Abstract: Despite a steady stream of scholarship and literary translation related to the Holocaust and its aftermath, very little literature published in the former USSR is available in English. The typical Cold War explanation for this paucity—that “Hitler killed the readers and Stalin killed the writers”—led to the assumption that no significant writing existed in the Soviet Union about the experience of Jews during World War II. However, Soviet Jews remembered, represented, and mourned. They did so even as many coped with the new traumas of the final years of Stalin’s rule and the many instances of official and unofficial antisemitism that persisted through the rest of the Soviet era.

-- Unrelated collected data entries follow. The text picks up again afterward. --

Lemma wp_bind (m : M B) (k : B → M A) Q st :
  wp m (λ r st', match r with
                 | Ok b => wp (k b) Q st'
                 | Err e => Q (Err e) st'
                 end) st →
  wp (m ≫= k) Q st.
Proof. unfold wp, mbind, M_bind. by destruct (m st) as [[b|e] st']. Qed.

End wp_rules.

Lemma with_files_same st : with_files (files st) st = st.
Proof. by destruct st. Qed.

Lemma with_bins_same st : with_bins (bins st) st = st.
Proof. by destruct st. Qed.

Lemma with_bins_twice g g' st : with_bins g (with_bins g' st) = with_bins g st.
Proof. done. Qed.

(** Removing a path if it exists is removing its file from the map. *)
Lemma remove_if_exists_run E p st :
  remove_if_exists E p st
  = (Ok (), with_files (delete (realpath E p) (files st)) st).
Proof.
  unfold remove_if_exists, mbind, M_bind, path_exists, remove, mret, M_ret.
  case_bool_decide as Hp.
  - by destruct Hp as [b ->].
  - apply eq_None_not_Some in Hp.
    by rewrite delete_id, with_files_same.
Qed.

Lemma wp_remove_if_exists E p (Q : result unit → state → Prop) st :
  Q (Ok ()) (with_files (delete (realpath E p) (files st)) st) →
  wp (remove_if_exists E p) Q st.
Proof. unfold wp. by rewrite remove_if_exists_run. Qed.

Lemma wp_open_w E p (Q : result unit → state → Prop) st :
  Q (Ok ()) (with_files (<[realpath E p := []]> (files st)) st) →
  wp (open_w E p) Q st.
Proof. done. Qed.

Lemma wp_global f (Q : result string → state → Prop) st :
  Q (Ok (f (bins st))) st → wp (global f) Q st.
Proof. done. Qed.

Lemma wp_assign upd (Q : result unit → state → Prop) st :
  Q (Ok ()) (with_bins (upd (bins st)) st) → wp (assign upd) Q st.
Proof. done. Qed.

Lemma wp_check_output E c (Q : result bytes → state → Prop) st :
  (∀ rc out fs, exec E c (files st) = (rc, out, fs) →
     (rc = 0%Z → Q (Ok out) (ran c rc out fs st)) ∧
     (rc ≠ 0%Z → Q (Err (CalledProcessError rc c)) (ran c rc out fs st))) →
  wp (check_output E c) Q st.
Proof.
  unfold wp, check_output. destruct (exec E c (files st)) as [[rc out] fs].
  intros Hq. destruct (Hq rc out fs eq_refl). by case_decide; auto.
Qed.
(** The read step turns [file] into [df]. *)
Definition reads_as `{Externals} (file : UploadedFile) (df : DataFrame) : Prop :=
  forall w, fst (read_file file w) = Ok (Some df).

Definition plots_heatmap (e : event) : bool :=
  match e with
  | st_plotly_chart_ev (Heatmap _) => true
  | _ => false
  end.

Definition plots_chart (e : event) : bool :=
  match e with
  | st_plotly_chart_ev (Chart _ _ _) => true
  | _ => false
  end.

(** The columns the two axis selectors give. *)
Definition x_axis (inp : Inputs) (df : DataFrame) : string :=
  nth (selectbox_index inp "Select X-axis column") (map fst (columns df))
      (hd "" (map fst (columns df))).

Definition y_axis (inp : Inputs) (df : DataFrame) : string :=
  nth (selectbox_index inp "Select Y-axis column") (map fst (columns df))
      (hd "" (map fst (columns df))).

Definition heatmap_error : event :=
  st_error_ev "No numeric columns found in the dataset to generate a heatmap.".

Definition pie_error : event :=
  st_error_ev "Pie chart requires categorical. data for 'names' and numerical data for 'values'.".

(** ** Sample externals and worlds, to run the model *)

(** A toy stand-in for bcrypt: the hash spells out salt and password. *)
Definition sample_hashpw (password salt : string) : bcrypt_result string :=
  Value ("$2b$" ++ salt ++ "$" ++ password)%string.

Definition sample_checkpw (password stored_hash : string) : bcrypt_result bool :=
  Value (endswith stored_hash ("$" ++ password)%string).
(** C1: when every queued operation carries an entry, so that the commit
    RPC is sent, and that RPC succeeds with one result per wire entry,
    [commit] resolves to one [WriteResult] per operation, in the order of the
    write list.  The operation at [i] sent its entries from position [k] of
    [request.writes] on; if it sent a write and a transform, its result is
    read from the transform's result at [k + 1] and the write's result at [k]
    is not used; otherwise it is read from the single result at [k].  The
    time is the update time of that result, or the commit time when the
    result has none. *)
Theorem commit_returns_one_result_per_operation
    (firestore : Firestore) (now : Z) (transport : Transport) (b : Batch)
    (resp : CommitResponse) (rs : list IWriteResult) :
  forallb hasEntry (_writes b) = true ->
  (_shouldCreateTransaction firestore now = true ->
   exists tx, beginTransaction transport (beginRequest firestore) = Ok tx) ->
  (forall tx, commitRpc transport (commitRequest firestore (_writes b) tx) = Ok resp) ->
  writeResults resp = Some rs ->
  List.length rs = List.length (wireEntries (_writes b)) ->
  exists b' log results,
    commit firestore now transport b = Some (b', log, Ok results) /\
    List.length results = List.length (_writes b) /\
    forall i op, nth_error (_writes b) i = Some op ->
      exists wr, nth_error results i = Some wr /\
        let k := List.length (wireEntries (firstn i (_writes b))) in
        match write op, transform op with
        | Some _, Some _ =>
            nth_error (wireEntries (_writes b)) k = write (attachPrecondition op) /\
            nth_error (wireEntries (_writes b)) (k + 1) = transform (attachPrecondition op) /\
            exists r, nth_error rs (k + 1) = Some r /\
                      writeTime wr = timeOf (commitTime resp) r
        | _, _ =>
            nth_error (wireEntries (_writes b)) k = hd_error (entries (attachPrecondition op)) /\
            exists r, nth_error rs k = Some r /\
                      writeTime wr = timeOf (commitTime resp) r
        end.
Proof.
  intros Hall Hbegin Hcommit Hrs Hlen.
  set (ops := map attachPrecondition (_writes b)).
  assert (Hall' : forallb hasEntry ops = true).
  { subst ops. rewrite forallb_forall in *. intros op Hin.
    apply in_map_iff in Hin as (op0 & <- & Hin0). rewrite hasEntry_attach. auto. }
  destruct (collectFrom_spec ops 0 0 rs (Timestamp_fromProto (commitTime resp)) Hall')
    as (results & Hres & Hlenres & Hnth).
  { simpl. rewrite Hlen. subst ops. reflexivity. }
  assert (Hcb : onCommitResponse ops (wireEntries (_writes b)) resp = Ok results).
  { unfold onCommitResponse. rewrite Hrs, <- Hlen, Nat.eqb_refl, Hres.
    destruct (Nat.ltb 0 (List.length rs)) eqn:Hpos; [reflexivity|].
    apply Nat.ltb_ge in Hpos. assert (Hnil : rs = []) by (destruct rs; [reflexivity | simpl in Hpos; lia]).
    subst rs. destruct ops as [|op ops'] eqn:Hops.
    - simpl in Hres. exact Hres.
    - exfalso. simpl in Hall'. apply andb_prop in Hall' as [Hop _].
      assert (Hl : List.length (wireEntries (_writes b)) = 0) by (rewrite <- Hlen; reflexivity).
      unfold wireEntries in Hl. fold ops in Hl. rewrite Hops in Hl. simpl in Hl.
      rewrite length_app in Hl. pose proof (entries_length op) as He.
      unfold hasEntry in Hop. destruct (write op), (transform op); try discriminate; lia. }
  assert (Hsend : forall tx, sendCommit firestore transport tx b =
            (mkBatch ops true, [RpcCommit (commitRequest firestore (_writes b) tx) false],
             Ok results)).
  { intros tx. rewrite sendCommit_wellformed by assumption. simpl.
    rewrite Hcommit. fold ops. now rewrite Hcb. }
  assert (Hrun : exists b' log, commit firestore now transport b = Some (b', log, Ok results)).
  { unfold commit. destruct (_shouldCreateTransaction firestore now) eqn:Hs.
    - rewrite commit__begin by (assumption || reflexivity).
      destruct (Hbegin eq_refl) as [tx ->]. rewrite Hsend. eauto.
    - rewrite commit__direct by (assumption || reflexivity). rewrite Hsend. eauto. }
  destruct Hrun as (b' & log & Hrun). exists b', log, results.
  split; [exact Hrun|]. split; [subst ops; now rewrite Hlenres, length_map|].
  intros i op Hi.
  assert (Hi' : nth_error ops i = Some (attachPrecondition op)).
  { subst ops. rewrite nth_error_map, Hi. reflexivity. }
  destruct (Hnth i _ Hi') as (wr & r & Hwr & Hr & Ht).
  exists wr. split; [exact Hwr|]. intros k.
  assert (Hk : List.length (flat_map entries (firstn i ops)) = k).
  { subst ops k. unfold wireEntries. now rewrite firstn_map. }
  rewrite Hk, entries_attach_length in Hr. simpl in Hr.
  pose proof (entries_length op) as He.
  pose proof (wireEntries_nth (_writes b) i op 0 Hi) as H0.
  pose proof (wireEntries_nth (_writes b) i op 1 Hi) as H1.
  fold k in H0, H1. rewrite Nat.add_0_r in H0.
  destruct (attachPrecondition_shape op) as (Hw & Htr & _).
  assert (Htime : writeTime wr = timeOf (commitTime resp) r).
  { unfold writeTime, timeOf. rewrite Ht. reflexivity. }
  unfold entries in H0, H1 |- *.
  destruct (write op) as [w|] eqn:Ew, (transform op) as [t|] eqn:Et;
    rewrite He in *; simpl in Hr.
  - destruct (write (attachPrecondition op)) as [w'|];
      [|exfalso; assert (D : Some w = None) by (apply Hw; reflexivity); discriminate].
    destruct (transform (attachPrecondition op)) as [t'|];
      [|exfalso; assert (D : Some t = None) by (apply Htr; reflexivity); discriminate].
    simpl in H0, H1. split; [apply H0; lia|]. split; [apply H1; lia|]. eauto.
  - destruct (write (attachPrecondition op)) as [w'|];
      [|exfalso; assert (D : Some w = None) by (apply Hw; reflexivity); discriminate].
    simpl in *. split; [apply H0; lia|]. rewrite Nat.add_0_r in Hr. eauto.
  - destruct (write (attachPrecondition op)) as [w'|] eqn:Ew';
      [exfalso; assert (D : Some w' = None) by (apply Hw; reflexivity); discriminate|].
    simpl in *. split; [apply H0; lia|]. rewrite Nat.add_0_r in Hr. eauto.
  - exfalso. rewrite forallb_forall in Hall. apply nth_error_In in Hi.
    specialize (Hall op Hi). unfold hasEntry in Hall. rewrite Ew, Et in Hall. discriminate.
Qed.
(** * walk.TableView: column index mapping, selection state and layout
      persistence

    A shallow embedding of [tableview.go] (package [walk]).  The widget is a
    pair of native list views (a frozen pane and a normal pane) driven by one
    [TableView] struct.  The struct is a record, Go's fixed-width integers
    are [Z] with their wrap-around written out, and everything the widget
    asks of the outside (the two list views, timers, the table model, the
    event publishers) goes through an environment of oracles indexed by the
    history of calls made so far. *)

From Stdlib Require Import ZArith Lia Bool.
From stdpp Require Import gmap strings list.

#[local] Set Warnings "-clear-no-such-hyp".

Open Scope Z_scope.

(** ** Go's integer types *)

Module GoInt.

(** Two's-complement reduction of [z] to a signed [w]-bit integer. *)
Definition wrap (w z : Z) : Z := (z + 2 ^ (w - 1)) mod 2 ^ w - 2 ^ (w - 1).

(** [int] is 64 bits wide on windows/amd64, [int32] is 32 bits. *)
Definition int (z : Z) : Z := wrap 64 z.
Definition int32 (z : Z) : Z := wrap 32 z.

(** The unsigned conversions [uintptr(x)] and [uint32(x)]. *)
Definition uintptr (z : Z) : Z := z mod 2 ^ 64.
Definition uint32 (z : Z) : Z := z mod 2 ^ 32.

Definition min_int : Z := - 2 ^ 63.
Definition max_int : Z := 2 ^ 63 - 1.
Definition max_int32 : Z := 2 ^ 31 - 1.

Definition is_int (z : Z) : Prop := min_int <= z <= max_int.
Definition is_int32 (z : Z) : Prop := - 2 ^ 31 <= z <= max_int32.

(** [a + b], [a - b] on [int]; [idx++] on [int32]. *)
Definition add (a b : Z) : Z := int (a + b).
Definition sub (a b : Z) : Z := int (a - b).
Definition incr32 (a : Z) : Z := int32 (a + 1).

End GoInt.

(** ** Columns *)

(** The fields of [TableViewColumn] that [tableview.go] reads or writes. *)
Record TableViewColumn := mkColumn {
  name : string;
  titleOverride : string;
  width : Z;
  frozen : bool;
  visible : bool;
  precision : Z;
  format : string
}.

(** [tv.columns.items], in logical order.  A [*TableViewColumn] is its
    position in this list. *)
Abbreviation TableViewColumnList := (list TableViewColumn).

Module ColumnIndex.

(** The [for i, tvc := range tv.columns.items] loop of [fromLVColIdx], from
    position [i] on with the [int32] counter at [idx].  ([i] stays below
    the length of the slice and needs no reduction.) *)
Fixpoint fromLVColIdx_loop (frozen' : bool) (index : Z)
         (items : TableViewColumnList) (i idx : Z) : Z :=
  match items with
  | [] => -1
  | tvc :: rest =>
      if eqb frozen' tvc.(frozen) && tvc.(visible) then
        if idx =? index then i
        else fromLVColIdx_loop frozen' index rest (i + 1) (GoInt.incr32 idx)
      else fromLVColIdx_loop frozen' index rest (i + 1) idx
  end.

Definition fromLVColIdx (items : TableViewColumnList) (frozen' : bool)
           (index : Z) : Z :=
  fromLVColIdx_loop frozen' index items 0 0.

(** The loop of [toLVColIdx]: the counter advances at every visible
    column, whatever its pane. *)
Fixpoint toLVColIdx_loop (index : Z) (items : TableViewColumnList)
         (i idx : Z) : Z :=
  match items with
  | [] => -1
  | tvc :: rest =>
      if tvc.(visible) then
        if i =? index then idx
        else toLVColIdx_loop index rest (i + 1) (GoInt.incr32 idx)
      else toLVColIdx_loop index rest (i + 1) idx
  end.

Definition toLVColIdx (items : TableViewColumnList) (index : Z) : Z :=
  toLVColIdx_loop index items 0 0.

Fixpoint visibleFrozenColumnCount (items : TableViewColumnList) : Z :=
  match items with
  | [] => 0
  | tvc :: rest =>
      (if tvc.(frozen) && tvc.(visible) then 1 else 0)
      + visibleFrozenColumnCount rest
  end.

Fixpoint visibleColumnCount (items : TableViewColumnList) : Z :=
  match items with
  | [] => 0
  | tvc :: rest =>
      (if tvc.(visible) then 1 else 0) + visibleColumnCount rest
  end.

Definition visibleColumns (items : TableViewColumnList) : TableViewColumnList :=
  filter (fun tvc => tvc.(visible) = true) items.

(** Number of visible columns of pane [f] in a prefix. *)
Definition paneRank (f : bool) (cols : TableViewColumnList) : Z :=
  Z.of_nat (length (filter (fun tvc => tvc.(visible) = true /\
                                      tvc.(frozen) = f) cols)).

(** Number of visible columns in a prefix, both panes together. *)
Definition visibleRank (cols : TableViewColumnList) : Z :=
  Z.of_nat (length (visibleColumns cols)).

End ColumnIndex.

(** ** The outside world *)

(** Window handles of the widget: the two list views and the parent. *)
Inductive HWND := hwndFrozen | hwndNormal | hWnd.

Inductive SortOrder := SortAscending | SortDescending.

(** A Go [error] value: one made by walk's [newError], one handed back by
    the table model, or one of [encoding/json]. *)
Inductive error :=
| newError (msg : string)
| modelError (code : Z)
| jsonError (msg : string).

(** The list-view messages that the modelled functions send, with the
    [wParam] and what [lParam] carries or points to. *)
Inductive Msg :=
| LVM_SETITEMSTATE (wp : Z) (state stateMask : Z)
| LVM_ENSUREVISIBLE (wp lp : Z)
| LVM_GETSELECTEDCOUNT
| LVM_GETNEXTITEM (wp lp : Z)
| LVM_UPDATE (wp : Z)
| LVM_SETITEMCOUNT (wp lp : Z)
| LVM_SETCOLUMNORDERARRAY (wp : Z) (order : list Z).

Inductive EventKind := CurrentIndexChanged | SelectedIndexesChanged.

(** Setters of [TableViewColumn] used by [RestoreState]. *)
Inductive ColumnSetter :=
| SetTitleOverride (title : string)
| SetWidth (w : Z)
| SetVisible (v : bool)
| SetFrozen (f : bool).

(** One interaction with the outside. *)
Inductive Call :=
| cSendMessage (hwnd : HWND) (m : Msg)
| cGetWindowLong (hwnd : HWND) (index : Z)
| cSetTimer (hwnd : HWND) (id elapse : Z)
| cInvalidateRect (hwnd : HWND)
| cBaseInvalidate
| cSetSuspended (b : bool)
| cReadState
| cPublish (e : EventKind)
| cRowCount
| cSort (col : Z) (order : SortOrder)
| cSortedColumn
| cSortOrder
| cColumnSortable (col : Z)
| cColumnSet (p : nat) (op : ColumnSetter).

(** The calls made so far, most recent first. *)
Abbreviation History := (list Call).

(** Constants of the Windows headers. *)
Definition FALSE : Z := 0.
Definition LVIS_FOCUSED : Z := 1.
Definition LVIS_SELECTED : Z := 2.
Definition LVNI_SELECTED : Z := 2.
Definition LVS_SINGLESEL : Z := 4.
Definition LVSICF_NOSCROLL : Z := 1.
Definition GWL_STYLE : Z := -16.

(** [^uintptr(0)]: as item index of [LVM_SETITEMSTATE], every item. *)
Definition allItems : Z := 2 ^ 64 - 1.

Definition tableViewSelectedIndexesChangedTimerId : Z := 2.

(** The optional [Sorter] capability of a model.  Each method answers from
    the history of calls, so a model may change its mind after a [Sort]. *)
Record Sorter := mkSorter {
  Sort : History -> Z -> SortOrder -> option Z;
  SortedColumn : History -> Z;
  sorter_SortOrder : History -> SortOrder;
  ColumnSortable : History -> Z -> bool
}.

Record TableModel := mkModel {
  RowCount : History -> Z;
  asSorter : option Sorter
}.

Record tableViewColumnState := mkColumnState {
  Name : string;
  Title : string;
  Width : Z;
  Frozen : bool
}.

Record tableViewState := mkState {
  SortColumnName : string;
  tvs_SortOrder : SortOrder;
  ColumnDisplayOrder : list string;
  tvs_Columns : list tableViewColumnState
}.

(** What the outside answers.  [win_*] are the Windows calls (results as
    the integers Go receives), [base_*] the [WidgetBase] methods,
    [json_Unmarshal] the decoder of the persisted state and [col_set] the
    [TableViewColumn] setters, which hand back the column as they left it
    and their error. *)
Record Env := mkEnv {
  win_SendMessage : History -> HWND -> Msg -> Z;
  win_GetWindowLong : History -> HWND -> Z -> Z;
  win_SetTimer : History -> HWND -> Z -> Z -> Z;
  base_Invalidate : History -> option string;
  base_ReadState : History -> string + string;
  json_Unmarshal : string -> tableViewState + string;
  col_set : History -> TableViewColumn -> ColumnSetter ->
            TableViewColumn * option string
}.

(** ** The widget *)

(** The fields of [TableView] that the modelled functions touch. *)
Record TableView := mkTableView {
  columns : TableViewColumnList;
  model : option TableModel;
  selectedIndexes : list Z;
  prevIndex : Z;
  currentIndex : Z;
  publishNextSelClear : bool;
  inSetSelectedIndexes : bool;
  itemStateChangedEventDelay : Z;
  delayedCurrentIndexChangedCanceled : bool;
  sortedColumnIndex : Z;
  sortOrder : SortOrder;
  inSetCurrentIndex : bool
}.

Definition set_columns (v : TableViewColumnList) (t : TableView) : TableView :=
  mkTableView v t.(model) t.(selectedIndexes) t.(prevIndex) t.(currentIndex)
    t.(publishNextSelClear) t.(inSetSelectedIndexes)
    t.(itemStateChangedEventDelay) t.(delayedCurrentIndexChangedCanceled)
    t.(sortedColumnIndex) t.(sortOrder) t.(inSetCurrentIndex).

Definition set_selectedIndexes (v : list Z) (t : TableView) : TableView :=
  mkTableView t.(columns) t.(model) v t.(prevIndex) t.(currentIndex)
    t.(publishNextSelClear) t.(inSetSelectedIndexes)
    t.(itemStateChangedEventDelay) t.(delayedCurrentIndexChangedCanceled)
    t.(sortedColumnIndex) t.(sortOrder) t.(inSetCurrentIndex).

Definition set_currentIndex (v : Z) (t : TableView) : TableView :=
  mkTableView t.(columns) t.(model) t.(selectedIndexes) t.(prevIndex) v
    t.(publishNextSelClear) t.(inSetSelectedIndexes)
    t.(itemStateChangedEventDelay) t.(delayedCurrentIndexChangedCanceled)
    t.(sortedColumnIndex) t.(sortOrder) t.(inSetCurrentIndex).


Definition set_sortedColumnIndex (v : Z) (t : TableView) : TableView :=
  mkTableView t.(columns) t.(model) t.(selectedIndexes) t.(prevIndex)
    t.(currentIndex) t.(publishNextSelClear) t.(inSetSelectedIndexes)
    t.(itemStateChangedEventDelay) t.(delayedCurrentIndexChangedCanceled)
    v t.(sortOrder) t.(inSetCurrentIndex).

In their ongoing collaborative translation of eight different writers–some of whom wrote in Yiddish and others in Russian–Sasha Senderovich and Harriet Murav (co-translators of David Bergelson’s Judgment, Northwestern University Press, 2017) seek to capture a rich and complex cultural conversation about the nature of historical trauma and memory in texts written after and about the Holocaust. In this talk, Sasha Senderovich will outline a broader conceptual framework for and discuss examples from this collection of translated short fiction, focusing specifically on the questions of Jewish memory in post-WWII Ukraine.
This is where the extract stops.